If it ain’t broke, don’t fix it. That is a very concise summary of what my constituents in Cumbernauld, Kilsyth and Kirkintilloch East are saying to me about the proposed merger of the FCO and DFID. Indeed, far from being broken, my constituents in Cumbernauld, Kilsyth and Kirkintilloch East love the work of DFID and let us face it, there are not many Government Departments that we can say that about. Far from fixing anything, they see this merger as a cause for significant concern and a hugely retrograde step.
Nobody on the SNP Benches or any of my constituents are arguing that UK aid will shudder to a halt overnight as a result, but the worry is that the goal of reducing poverty and inequality in some of the world’s poorest countries will be diluted, with UK aid redirected to serve foreign policy and business interests. The rigorous monitoring and evaluation of aid will be lost in the Department, which is proving notoriously difficult to hold to account, and diplomats rather than aid experts will be making strategic decisions.
My constituents are worried that it will be the world’s poorest communities that will pay the price.

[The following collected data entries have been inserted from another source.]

(** What happens to the application: an alert is handled without an exception, a document
    is embedded, rows are updated in both tables, the workspace is emptied, the limiter is
    reset, streams come and go. *)
Inductive api_step : app -> app -> Prop :=
  | step_alert notify x inp a s s' out : handle_alert notify x inp a s = (s', inl out) ->
      (forall d, out = Decided d -> record_fits notify x d) -> api_step s s'
  | step_embed vec s : api_step s (embed_in_bg vec s)
  | step_rows us s db db' : a_store s = Some db -> pg_commit (row_updates us) db = Ok db' ->
      Forall (fun u => update_fits u.2 /\ forall r, column (u.2 r) "outcome" = column r "outcome") us ->
      api_step s (App (a_world s) (Some db') (a_feed s) (a_tasks s))
  | step_empty s db db' : a_store s = Some db -> pg_rows db' Decisions = [] -> pg_rows db' History ≡ₚ pg_rows db History ->
      api_step s (App (a_world s) (Some db') (a_feed s) (a_tasks s))
  | step_reset s : api_step s (with_world (admin_reset (a_world s)) s)
  | step_feed f s : api_step s (App (a_world s) (a_store s) f (a_tasks s)).

Lemma enforced_perm db db' : pg_rows db' History ≡ₚ pg_rows db History -> enforced_rows db' = enforced_rows db.
Proof. intros Hp. unfold enforced_rows. by rewrite Hp. Qed.

Lemma outcome_enforced o : PStr (outcome_value o) = PStr "enforced" <-> o = ENFORCED.
Proof. by destruct o. Qed.

Lemma enforced_updates us db db' : pg_commit (row_updates us) db = Ok db' ->
  Forall (fun u => update_fits u.2 /\ forall r, column (u.2 r) "outcome" = column r "outcome") us ->
  enforced_rows db' = enforced_rows db.
Proof.
  intros Hc Hu. assert (Hf : Forall (fun u => update_fits u.2) us) by (eapply Forall_impl; [exact Hu|]; by intros u []).
  unfold enforced_rows. rewrite (commit_row_updates _ _ _ History Hc Hf).
  assert (Hcol : forall r, column (updated us r) "outcome" = column r "outcome").
  { clear -Hu. induction Hu as [|[i f] us [_ Ho] _ IH]; intros r; [done|].
    change (updated ((i, f) :: us) r) with (updated us (set_row (has_id i) f r)). rewrite IH. unfold set_row.
    destruct (has_id i r); [apply Ho|done]. }
  generalize (pg_rows db History). intros l. induction l as [|r l IH]; [done|]. cbn [map]. rewrite !filter_cons, Hcol.
  destruct (decide _); cbn; by rewrite IH.
Qed.

Lemma embedding_update v : update_fits (set_embedding v) /\ forall r, column (set_embedding v r) "outcome" = column r "outcome".
Proof. split; [by intros r Hr|done]. Qed.

Definition balanced (s s' : app) : Prop := exists db db', a_store s = Some db /\ a_store s' = Some db' /\
  (enforced_rows db' + succeeded 0 (w_calls (a_world s)) = enforced_rows db + succeeded 0 (w_calls (a_world s')))%nat.

Lemma api_step_balanced s s' db : a_store s = Some db -> api_step s s' -> balanced s s'.
Proof.
  intros Hs Hst. destruct Hst as [notify x inp a s s' out Hh Hfit|vec s|us s db0 db' Hs' Hc Hu|s db0 db' Hs' Hd Hp|s|f s].
  - pose proof (handle_ok _ _ _ _ _ _ _ db Hs Hh Hfit) as Hok. destruct out as [r|d].
    + destruct Hok as (Hst & _ & Hc). exists db, db. rewrite Hst, Hc. by split_and!.
    + destruct Hok as ((db' & Hs' & (r1 & r2 & _ & Hrows & Ht & _ & Ho)) & _ & (rd & w & Hp & Hc)).
      exists db, db'. split; [done|]. split; [done|]. rewrite Hc, (process_counts _ _ _ _ _ Hp). cbn [w_calls set_redis].
      unfold enforced_rows. rewrite Hrows, filter_cons.
      assert (Ho' : column r2 "outcome" = PStr (outcome_value (d_outcome d))) by (unfold column in *; by rewrite <- (proj2 (proj2 (proj2 Ht)))).
      rewrite Ho'. destruct (decide (d_outcome d = ENFORCED)) as [He|He].
      * rewrite decide_True by (by apply outcome_enforced). cbn [length]. lia.
      * rewrite decide_False by (by rewrite outcome_enforced). lia.
  - unfold embed_in_bg, balanced. destruct (a_tasks s) as [|[id doc] rest]; [by exists db, db; split_and!|].
    destruct (if nonempty _ then _ else _) as [[v|]|]; [|by exists db, db; split_and!..].
    cbn [a_store a_world]. rewrite Hs. unfold write_embedding. destruct v as [|q v]; [by exists db, db; split_and!|].
    destruct (pg_commit _ db) as [db'|] eqn:Hc; [|by exists db, db; split_and!].
    exists db, db'. split; [done|]. split; [done|]. f_equal.
    apply (enforced_updates [(id, set_embedding (vec_literal (q :: v)))]); [exact Hc|].
    apply Forall_cons_2; [apply embedding_update|apply Forall_nil_2].
  - rewrite Hs in Hs'. injection Hs' as <-. exists db, db'. split; [done|]. split; [done|]. cbn [a_world]. f_equal. by eapply enforced_updates.
  - rewrite Hs in Hs'. injection Hs' as <-. exists db, db'. split; [done|]. split; [done|]. cbn [a_world]. f_equal. by apply enforced_perm.
  - by exists db, db; split_and!.
  - by exists db, db; split_and!.
Qed.

Lemma api_run_balanced s s' : rtc api_step s s' -> forall db, a_store s = Some db -> balanced s s'.
Proof.
  induction 1 as [s|s s1 s2 Hst _ IH]; intros db Hs; [by exists db, db; split_and!|].
  destruct (api_step_balanced _ _ db Hs Hst) as (db0 & db1 & E0 & E1 & Hb1).
  destruct (IH db1 E1) as (db1' & db2 & E1' & E2 & Hb2). rewrite E1 in E1'. injection E1' as <-.
  exists db0, db2. split; [done|]. split; [done|]. lia.
Qed.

As the Prime Minister himself said, DFID has been a more effective spender of aid than any other Government Department, so my constituents are simply asking why does he want to meddle with that? Conservative Members seem to be arguing that everything will carry on just as before. That is a very strange argument for a fundamental change to departmental structures, and there is nothing that I have read in Government statements or letters that assuages these concerns. On the contrary, they confirm our fears. When speaking to the House, the Prime Minister appeared to argue that we should move aid from Zambia to Ukraine and from Tanzania to the western Balkans, not because of any assessment of need, but because it was in what he thought was the UK’s interests. I have absolutely no objection to the Prime Minister talking about cross-Government strategies, cross-departmental working and so on, but he is absolutely wrong to describe a separate aid Department as a luxury. To me, it is essential precisely because it prevents a conflation of development need and diplomatic self-interest that my constituents fear.